The pre-1965 railways have already been reactivated for passenger transport, significantly boosting travel to India for medical, tourism, and shopping purposes. Notably, there was no rational protest against the 1965 East Rail Line movement. So, why is there opposition now? If the previously established transit, corridor/transshipment, or bilateral trade and connectivity elements are mutually beneficial, then commercial discussions on new rail links can certainly be pursued.
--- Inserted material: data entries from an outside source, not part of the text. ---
Definition with_head (h : jsstr) (s : Service) : Service :=
  mkService h (lastVerifiedHash s) (restricted s) (logQueue s) (progress s) (auditBuffer s) (flushing s)
    (currentSessionHashes s) (merkleLeaves s) (committing s) (isCommittingMerkle s) (checking s) (syncing s) (repo s).
Definition with_verified (h : jsstr) (s : Service) : Service :=
  mkService (lastHash s) h (restricted s) (logQueue s) (progress s) (auditBuffer s) (flushing s)
    (currentSessionHashes s) (merkleLeaves s) (committing s) (isCommittingMerkle s) (checking s) (syncing s) (repo s).
Definition with_restricted (b : bool) (s : Service) : Service :=
  mkService (lastHash s) (lastVerifiedHash s) b (logQueue s) (progress s) (auditBuffer s) (flushing s)
    (currentSessionHashes s) (merkleLeaves s) (committing s) (isCommittingMerkle s) (checking s) (syncing s) (repo s).
Definition with_queue (q : list Queued) (p : Progress) (s : Service) : Service :=
  mkService (lastHash s) (lastVerifiedHash s) (restricted s) q p (auditBuffer s) (flushing s)
    (currentSessionHashes s) (merkleLeaves s) (committing s) (isCommittingMerkle s) (checking s) (syncing s) (repo s).
Definition with_buffer (b : list AuditEvent) (f : option (list AuditEvent)) (s : Service) : Service :=
  mkService (lastHash s) (lastVerifiedHash s) (restricted s) (logQueue s) (progress s) b f
    (currentSessionHashes s) (merkleLeaves s) (committing s) (isCommittingMerkle s) (checking s) (syncing s) (repo s).
Definition with_hashes (hs leaves : list jsstr) (c : list (list jsstr)) (b : bool) (s : Service) : Service :=
  mkService (lastHash s) (lastVerifiedHash s) (restricted s) (logQueue s) (progress s) (auditBuffer s) (flushing s)
    hs leaves c b (checking s) (syncing s) (repo s).
Definition with_checking (n : nat) (s : Service) : Service :=
  mkService (lastHash s) (lastVerifiedHash s) (restricted s) (logQueue s) (progress s) (auditBuffer s) (flushing s)
    (currentSessionHashes s) (merkleLeaves s) (committing s) (isCommittingMerkle s) n (syncing s) (repo s).
Definition with_syncing (l : list Sync) (s : Service) : Service :=
  mkService (lastHash s) (lastVerifiedHash s) (restricted s) (logQueue s) (progress s) (auditBuffer s) (flushing s)
    (currentSessionHashes s) (merkleLeaves s) (committing s) (isCommittingMerkle s) (checking s) l (repo s).
Definition with_repo (r : repository) (s : Service) : Service :=
  mkService (lastHash s) (lastVerifiedHash s) (restricted s) (logQueue s) (progress s) (auditBuffer s) (flushing s)
    (currentSessionHashes s) (merkleLeaves s) (committing s) (isCommittingMerkle s) (checking s) (syncing s) r.

Definition new (r : repository) : Service :=
  mkService GENESIS GENESIS false [] Idle [] None [] [] [] false 0 [] r.

(** What a step does that the rest of the system, or the store, can see. *)
Inductive effect :=
| Accepted (q : Queued)          (* queued by logEvent *)
| Chained (q : Queued) (e : AuditEvent)  (* given its place in the chain *)
| Saved (es : list AuditEvent)   (* a flush that was written *)
| Committed (hs : list jsstr) (q : Queued)    (* these hashes, by the logged event [q] *)
| Dropped (hs : list jsstr) (depth : nat)     (* taken out for a commitment that [logEvent] refused *)
| Synced (e : AuditEvent).       (* taken over from a peer *)

(** ** Logging *)

Definition MAX_QUEUE_DEPTH : nat := 5000.

Definition allowed_restricted (t : jsstr) : bool :=
  bool_decide (t ∈ [js "CRITICAL"; js "THREAT"; js "SUCCESS"; js "MERKLE_COMMIT"]).

Definition MERKLE_COMMIT : jsstr := js "MERKLE_COMMIT".

(** Takes the first event of a batch: its id, timestamp and previous hash. *)
Definition takeFirst (newId now : jsstr) (current : list Queued) (s : Service) : Service :=
  match current with
  | [] => with_queue (logQueue s) Idle s
  | q :: _ =>
      let ts := match q_timestamp q with Some (c :: t) => c :: t | _ => now end in
      with_queue (logQueue s) (Hashing current q newId ts (lastHash s)) s
  end.

(** The head of the [while] loop of [processQueue]. *)
Definition nextBatch (newId now : jsstr) (s : Service) : Service :=
  let current := logQueue s in
  takeFirst newId now current (with_queue [] (progress s) s).

(** [logEvent]: the event is dropped or queued, and processing starts unless
    it is running. *)
Definition logEvent (s : Service) (q : Queued) (newId now : jsstr) : Service * list effect :=
  if q_fromAudit q then (s, [])
  else if restricted s && negb (allowed_restricted (q_type q)) then (s, [])
  else if (MAX_QUEUE_DEPTH <? length (logQueue s))%nat then (s, [])
  else
    let s := with_queue (logQueue s ++ [q]) (progress s) s in
    (match progress s with Idle => nextBatch newId now s | _ => s end, [Accepted q]).
(* ===== verification/AuditLedger.v ===== *)
(** * The stored ledger

    The audit service together with the timeline store and the verifier: what
    the service writes verifies, also after failed and half-done flushes;
    what retention and the order of the store do to it; and concrete runs. *)

From S2P Require Import Prelude Result Digest JsString Canonical Kv Timeline AuditChain AuditService AuditTheory Merkle.
From Stdlib Require Import Sorted.

#[local] Set Default Proof Using "Type".

Module AuditLedger.
Import JsString Canonical Audit AuditService AuditTheory.
Section ledger.
Context `{JsNumber}.
Context `{TimelineKv AuditEvent}.
Context (sha256 : jsstr -> jsstr) (tpm : option Tpm) {merkle_sha : Sha256} (date_ms : jsstr -> Z).

Notation step := (step sha256 tpm date_ms).
Notation run := (run sha256 tpm date_ms).
Notation event_ms := (event_ms date_ms).

Definition key (e : AuditEvent) : tkey := (event_ms e, id e).
Definition keyed (es : list AuditEvent) : list (tkey * AuditEvent) := map (fun e => (key e, e)) es.
Definition entries (s : Service) : list (tkey * AuditEvent) := tkv_entries (Timeline.store (repo s)).

(** The keys of the events are in strictly increasing order. *)
Definition increasing (es : list AuditEvent) : Prop := StronglySorted (fun a b => tlt (key a) (key b) = true) es.

(** ** Writing events in order *)

Lemma increasing_split a es : increasing (a ++ es) ->
  increasing a /\ increasing es /\ forall x y, x ∈ a -> y ∈ es -> tlt (key x) (key y) = true.
Proof.
  unfold increasing. induction a as [|x a IH]; simpl; intros Hs; [split_and!; [constructor|done|set_solver]|].
  inversion Hs as [|? ? Hl Hx]; subst. destruct (IH Hl) as (? & ? & ?). rewrite List.Forall_forall in Hx.
  split_and!; [constructor; [done|]|done|].
  - apply List.Forall_forall. intros y Hy. apply Hx, in_or_app. by left.
  - intros z y Hz Hy. apply elem_of_cons in Hz as [->|Hz]; [|by eauto]. apply Hx, in_or_app. right. by apply list_elem_of_In.
Qed.

Lemma put_new a e : increasing (a ++ [e]) -> put (key e) e (keyed a) = keyed (a ++ [e]).
Proof.
  intros (_ & _ & Hs)%increasing_split. rewrite put_last; [unfold keyed; by rewrite map_app|].
  apply Forall_forall. intros k Hk. apply list_elem_of_fmap in Hk as ([k' y] & -> & Hy).
  unfold keyed in Hy. apply list_elem_of_In, in_map_iff in Hy as (z & Hz & Hin). simplify_eq. simpl.
  apply Hs; [by apply list_elem_of_In|set_solver].
Qed.

(** Writing an event again changes nothing. *)
Lemma put_again a e b : increasing (a ++ e :: b) -> put (key e) e (keyed (a ++ e :: b)) = keyed (a ++ e :: b).
Proof.
  induction a as [|x a IH]; intros Hs; simpl.
  - rewrite tlt_irrefl, decide_True by done. done.
  - inversion Hs as [|? ? Hl Hx]; subst. rewrite List.Forall_forall in Hx.
    rewrite (Hx e) by (apply in_or_app; right; by left). f_equal. by apply IH.
Qed.

Definition write (l : list (tkey * AuditEvent)) (es : list AuditEvent) : list (tkey * AuditEvent) :=
  fold_left (fun l e => put (key e) e l) es l.

(** Writing a stretch that starts inside what is stored extends the stored
    prefix of the chain. *)
Lemma write_stretch seg : forall a rest k, increasing (a ++ seg ++ rest) -> (length a <= k)%nat ->
  write (keyed (take k (a ++ seg ++ rest))) seg = keyed (take (Nat.max k (length a + length seg)) (a ++ seg ++ rest)).
Proof.
  induction seg as [|e seg IH]; intros a rest k Hs Hk; simpl; [by rewrite Nat.add_0_r, Nat.max_l by lia|].
  simpl in Hs. assert (put (key e) e (keyed (take k (a ++ e :: seg ++ rest))) = keyed (take (Nat.max k (S (length a))) (a ++ e :: seg ++ rest))) as ->.
  { destruct (decide (k = length a)) as [->|Hne].
    - rewrite take_app_length, Nat.max_r by lia. change (e :: seg ++ rest) with ([e] ++ (seg ++ rest)). rewrite app_assoc.
      replace (S (length a)) with (length (a ++ [e])) by (rewrite length_app; simpl; lia). rewrite take_app_length.
      apply put_new. rewrite (app_assoc a [e] (seg ++ rest) : a ++ e :: seg ++ rest = _) in Hs. by apply increasing_split in Hs as [? _].
    - rewrite Nat.max_l by lia. rewrite take_app_ge by lia. destruct (k - length a)%nat as [|j] eqn:Ej; [lia|]. simpl.
      apply put_again. replace (a ++ e :: take j (seg ++ rest)) with (take k (a ++ e :: seg ++ rest)).
      + rewrite <-(take_drop k (a ++ e :: seg ++ rest)) in Hs. by apply increasing_split in Hs as [? _].
      + rewrite take_app_ge by lia. by rewrite Ej. }
  specialize (IH (a ++ [e]) rest (Nat.max k (S (length a)))). rewrite <-!app_assoc in IH. simpl in IH.
  rewrite IH; [|done|rewrite length_app; simpl; lia]. f_equal. f_equal. rewrite length_app. simpl. lia.
Qed.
Naturally, new case studies could have been conducted to support this.
* Rail transport in Bangladesh has historically not been profitable when relying solely on passenger services.
* Over the past decade, imports from India have tripled, indicating that the existing land and sea port infrastructure has not hindered the development of India-Bangladesh trade to the extent that would necessitate rail transport. Bangladesh is well-equipped with numerous land ports and multiple sea ports on three sides, facilitating bilateral trade with India without the need for separate transit transshipment corridors.
* There are at least 23 small and large land ports between India and Bangladesh. With the proposed Mujibnagar and Pragpur land ports, this number will increase to 25. Therefore, there is no infrastructure barrier to bilateral trade. The issue of corridor transshipment is more related to India's security concerns and military needs.
* While Bangladesh can address India's security concerns and military needs, the question remains: what does Bangladesh gain in return? The benefits should be evaluated in terms of trade, water management, flood control, democracy, and voting rights. For instance, in the fiscal year 2011-12, Bangladesh's imports from India amounted to $4.74 billion. However, by the fiscal year 2021-22, this figure had surged to $13.69 billion. This significant increase in imports raises questions about the balance of trade and the tangible benefits for Bangladesh.
* Bangladesh Railway is grappling with aging infrastructure, with over 100 bridges dating back to the British era. These bridges, many of which are over a century old, are in dire need of maintenance and replacement. The funding situation is dire, with only 35% of the budget coming from public sources and over 50% from private sources, leading to chronic underfunding. This underfunding hampers the railway's ability to modernize and expand, which is crucial for supporting economic growth and regional connectivity.
* Bangladesh is currently facing a debt servicing crisis concerning its external debt. This situation is exacerbated by the potential for incurring significant external debt for new railway projects included in the connectivity package aimed at protecting India's strategic "chicken neck" corridor. The financial burden of these projects could strain Bangladesh's economy further, raising concerns about long-term sustainability and fiscal health.
By considering these points, it becomes clear that the existing infrastructure is sufficient for current trade demands, and any new rail links should be carefully evaluated for their economic viability and strategic importance. Overall, it is unlikely that India will pay a substantial fee for transshipment that would cover the operational costs, security expenses, and loan liabilities. The primary purpose of these transit and transshipment corridors is not to facilitate bilateral trade or to transport goods for Indian traders. Instead, the main objective is to address India's security and military needs. This strategic focus raises questions about the equitable distribution of benefits and the long-term implications for Bangladesh's sovereignty and economic stability.